Records provided Start Marker

Lemma bit_char_binary (v i : Z) :
  bit_char v i = "0"%char \/ bit_char v i = "1"%char.
Proof.
  unfold bit_char. destruct (Z.testbit v i); [right|left]; reflexivity.
Qed.

(** The value of one binary digit character. *)
Lemma bit_char_value (v i : Z) :
  (if Ascii.eqb (bit_char v i) "1" then 1 else 0) = Z.b2z (Z.testbit v i).
Proof.
  unfold bit_char. destruct (Z.testbit v i); reflexivity.
Qed.

Lemma byte_bits_sum (b : byte) :
  byte_to_Z b
  = 128 * Z.b2z (Z.testbit (byte_to_Z b) 7)
    + 64 * Z.b2z (Z.testbit (byte_to_Z b) 6)
    + 32 * Z.b2z (Z.testbit (byte_to_Z b) 5)
    + 16 * Z.b2z (Z.testbit (byte_to_Z b) 4)
    + 8 * Z.b2z (Z.testbit (byte_to_Z b) 3)
    + 4 * Z.b2z (Z.testbit (byte_to_Z b) 2)
    + 2 * Z.b2z (Z.testbit (byte_to_Z b) 1)
    + Z.b2z (Z.testbit (byte_to_Z b) 0).
Proof.
  destruct b; vm_compute; reflexivity.
Qed.

Lemma format_08b_chars (b : byte) :
  format_08b b
  = String (bit_char (byte_to_Z b) 7) (String (bit_char (byte_to_Z b) 6)
    (String (bit_char (byte_to_Z b) 5) (String (bit_char (byte_to_Z b) 4)
    (String (bit_char (byte_to_Z b) 3) (String (bit_char (byte_to_Z b) 2)
    (String (bit_char (byte_to_Z b) 1) (String (bit_char (byte_to_Z b) 0)
    EmptyString))))))).
Proof. reflexivity. Qed.

Lemma binary_value_from_format (acc : Z) (b : byte) (s : string) :
  binary_value_from acc (format_08b b ++ s)
  = binary_value_from (256 * acc + byte_to_Z b) s.
Proof.
  rewrite format_08b_chars. cbn [append binary_value_from].
  rewrite !bit_char_value. f_equal.
  rewrite (byte_bits_sum b) at 9. ring.
Qed.

(** X15. [bytes_to_binary] writes eight characters per byte, and only the
    characters 0 and 1. *)
Theorem bytes_to_binary_shape (x : bytes) :
  String.length (bytes_to_binary x) = (8 * List.length x)%nat /\
  forall c, In c (list_ascii_of_string (bytes_to_binary x)) ->
            c = "0"%char \/ c = "1"%char.
Proof.
  induction x as [|b x [IHl IHc]].
  - split; [reflexivity|]. intros c [].
  - rewrite bytes_to_binary_cons. split.
    + rewrite append_length, IHl. simpl List.length.
      change (String.length (format_08b b)) with 8%nat. lia.
    + intros c Hc. rewrite list_ascii_of_append in Hc.
      apply in_app_or in Hc. destruct Hc as [Hc|Hc]; [|apply IHc, Hc].
      rewrite format_08b_chars in Hc. simpl in Hc.
      repeat (destruct Hc as [<-|Hc]; [apply bit_char_binary|]).
      destruct Hc.
Qed.

(** X16. [bytes_to_binary] is the base-2 writing of [bytes_to_int]: read as
    a binary numeral, the string denotes the integer that [bytes_to_int]
    returns for the same bytes. *)
Theorem bytes_to_binary_value (x : bytes) :
  binary_value (bytes_to_binary x) = bytes_to_int x.
Proof.
  unfold binary_value, bytes_to_int, from_bytes_big.
  generalize 0 as acc. induction x as [|b x IH]; intros acc.
  - reflexivity.
  - rewrite bytes_to_binary_cons, binary_value_from_format, IH.
    cbn [fold_left].
    replace (256 * acc + byte_to_Z b) with (acc * 256 + byte_to_Z b) by lia.
    reflexivity.
Qed.

Lemma bytes_to_binary_eq (a b : bytes) :
  bytes_to_binary a = bytes_to_binary b -> a = b.
Proof.
  revert b. induction a as [|p a IH]; intros [|q b] E.
  - reflexivity.
  - rewrite bytes_to_binary_cons, format_08b_chars in E. discriminate E.
  - rewrite bytes_to_binary_cons, format_08b_chars in E. discriminate E.
  - rewrite !bytes_to_binary_cons, !format_08b_chars in E.
    cbn [append] in E.
    injection E as E7 E6 E5 E4 E3 E2 E1 E0 Er.
    f_equal; [|apply IH, Er].
    apply byte_to_Z_inj.
    rewrite (byte_bits_sum p), (byte_bits_sum q).
    rewrite <- !bit_char_value.
    rewrite E7, E6, E5, E4, E3, E2, E1, E0. reflexivity.
Qed.

(** X17. [bytes_to_binary] is one-to-one: two different byte strings have
    different binary strings. *)
Theorem bytes_to_binary_injective (a b : bytes) :
  a <> b -> bytes_to_binary a <> bytes_to_binary b.
Proof.
  intros Hne E. apply Hne, bytes_to_binary_eq, E.
Qed.

Lemma bytes_to_binary_injective_witness :
  [x00; x01] <> [x01] /\ bytes_to_binary [x00; x01] <> bytes_to_binary [x01].
Proof.
  assert (N : [x00; x01] <> [x01]) by discriminate.
  split; [exact N|]. exact (bytes_to_binary_injective _ _ N).
Defined.

Example bytes_to_binary_a5_01 :
  bytes_to_binary [xa5; x01] = "1010010100000001"%string.
Proof. reflexivity. Qed.

(** ** [main] *)

(** X18. The demonstration run succeeds: over a sound box, when the entropy
    source delivers the 32 bytes asked for, both [assert verify(...)] hold
    and [main] prints Alice's number, Bob's forged number, the number of
    their XOR, and the count of its decimal digits. *)
Theorem main_prints
        (B : BoxScheme) (urandom : Z -> result bytes)
        (randy alice bob : PrivateKey B) (r_alice r_bob ra : bytes) :
  box_sound B ->
  urandom 32 = Ok ra ->
  List.length ra = 32%nat ->
  List.length r_alice = 24%nat ->
  List.length r_bob = 24%nat ->
  main urandom randy alice bob r_alice r_bob
  = Printed [ bytes_to_int ra;
              bytes_to_int deadbeef4;
              bytes_to_int (xor_bytes ra deadbeef4);
              decimal_length (bytes_to_int (xor_bytes ra deadbeef4)) ].
Proof.
  intros Hbox Hu Hra Hr1 Hr2. unfold main, generate, encrypt.
  rewrite Hu. change (int_to_bytes 0) with (@Ok bytes []).
  change (bytes_of_int 0) with (@Ok bytes []).
  cbn [bind try]. unfold decrypt.
  rewrite (Hbox alice randy _ r_alice Hr1), (Hbox bob randy _ r_bob Hr2).
  cbn [bind try]. rewrite !app_nil_r.
  assert (S1 : forall p, List.length p = 32%nat ->
                         slice_to p 32 = p /\ slice_from p 32 = []).
  { intros p Hp. apply slice_past_end. rewrite Hp. lia. }
  destruct (S1 ra Hra) as [-> ->].
  destruct (S1 deadbeef4 eq_refl) as [-> ->].
  change (from_bytes_big []) with 0. unfold verify.
  change (int_to_bytes 0) with (@Ok bytes []). cbn [bind try].
  rewrite !app_nil_r, !bytes_eqb_refl. cbn [assert try xor_all fold_left].
  reflexivity.
Qed.

Lemma main_prints_witness :
  box_sound RefBox.scheme /\
  os_urandom (fun _ => x11) 32 = Ok (repeat x11 32) /\
  List.length (repeat x11 32) = 32%nat /\
  List.length RefBox.nonce24 = 24%nat /\
  List.length RefBox.nonce24 = 24%nat /\
  main (B := RefBox.scheme) (os_urandom (fun _ => x11))
       RefBox.randy RefBox.alice 99%N RefBox.nonce24 RefBox.nonce24
  = Printed [ bytes_to_int (repeat x11 32);
              bytes_to_int deadbeef4;
              bytes_to_int (xor_bytes (repeat x11 32) deadbeef4);
              decimal_length
                (bytes_to_int (xor_bytes (repeat x11 32) deadbeef4)) ].
Proof.
  split; [exact ref_box_sound|]. split; [reflexivity|].
  split; [reflexivity|]. split; [reflexivity|]. split; [reflexivity|].
  apply (main_prints RefBox.scheme);
    [exact ref_box_sound|reflexivity|reflexivity|reflexivity|reflexivity].
Defined.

Records provided End Marker

## Instructions to follow
Each line above where the word "change" occurs should be returned in full.

## Solution for this task
      change (String.length (format_08b b)) with 8%nat. lia.
  rewrite Hu. change (int_to_bytes 0) with (@Ok bytes []).
  change (bytes_of_int 0) with (@Ok bytes []).
  change (from_bytes_big []) with 0. unfold verify.
  change (int_to_bytes 0) with (@Ok bytes []). cbn [bind try].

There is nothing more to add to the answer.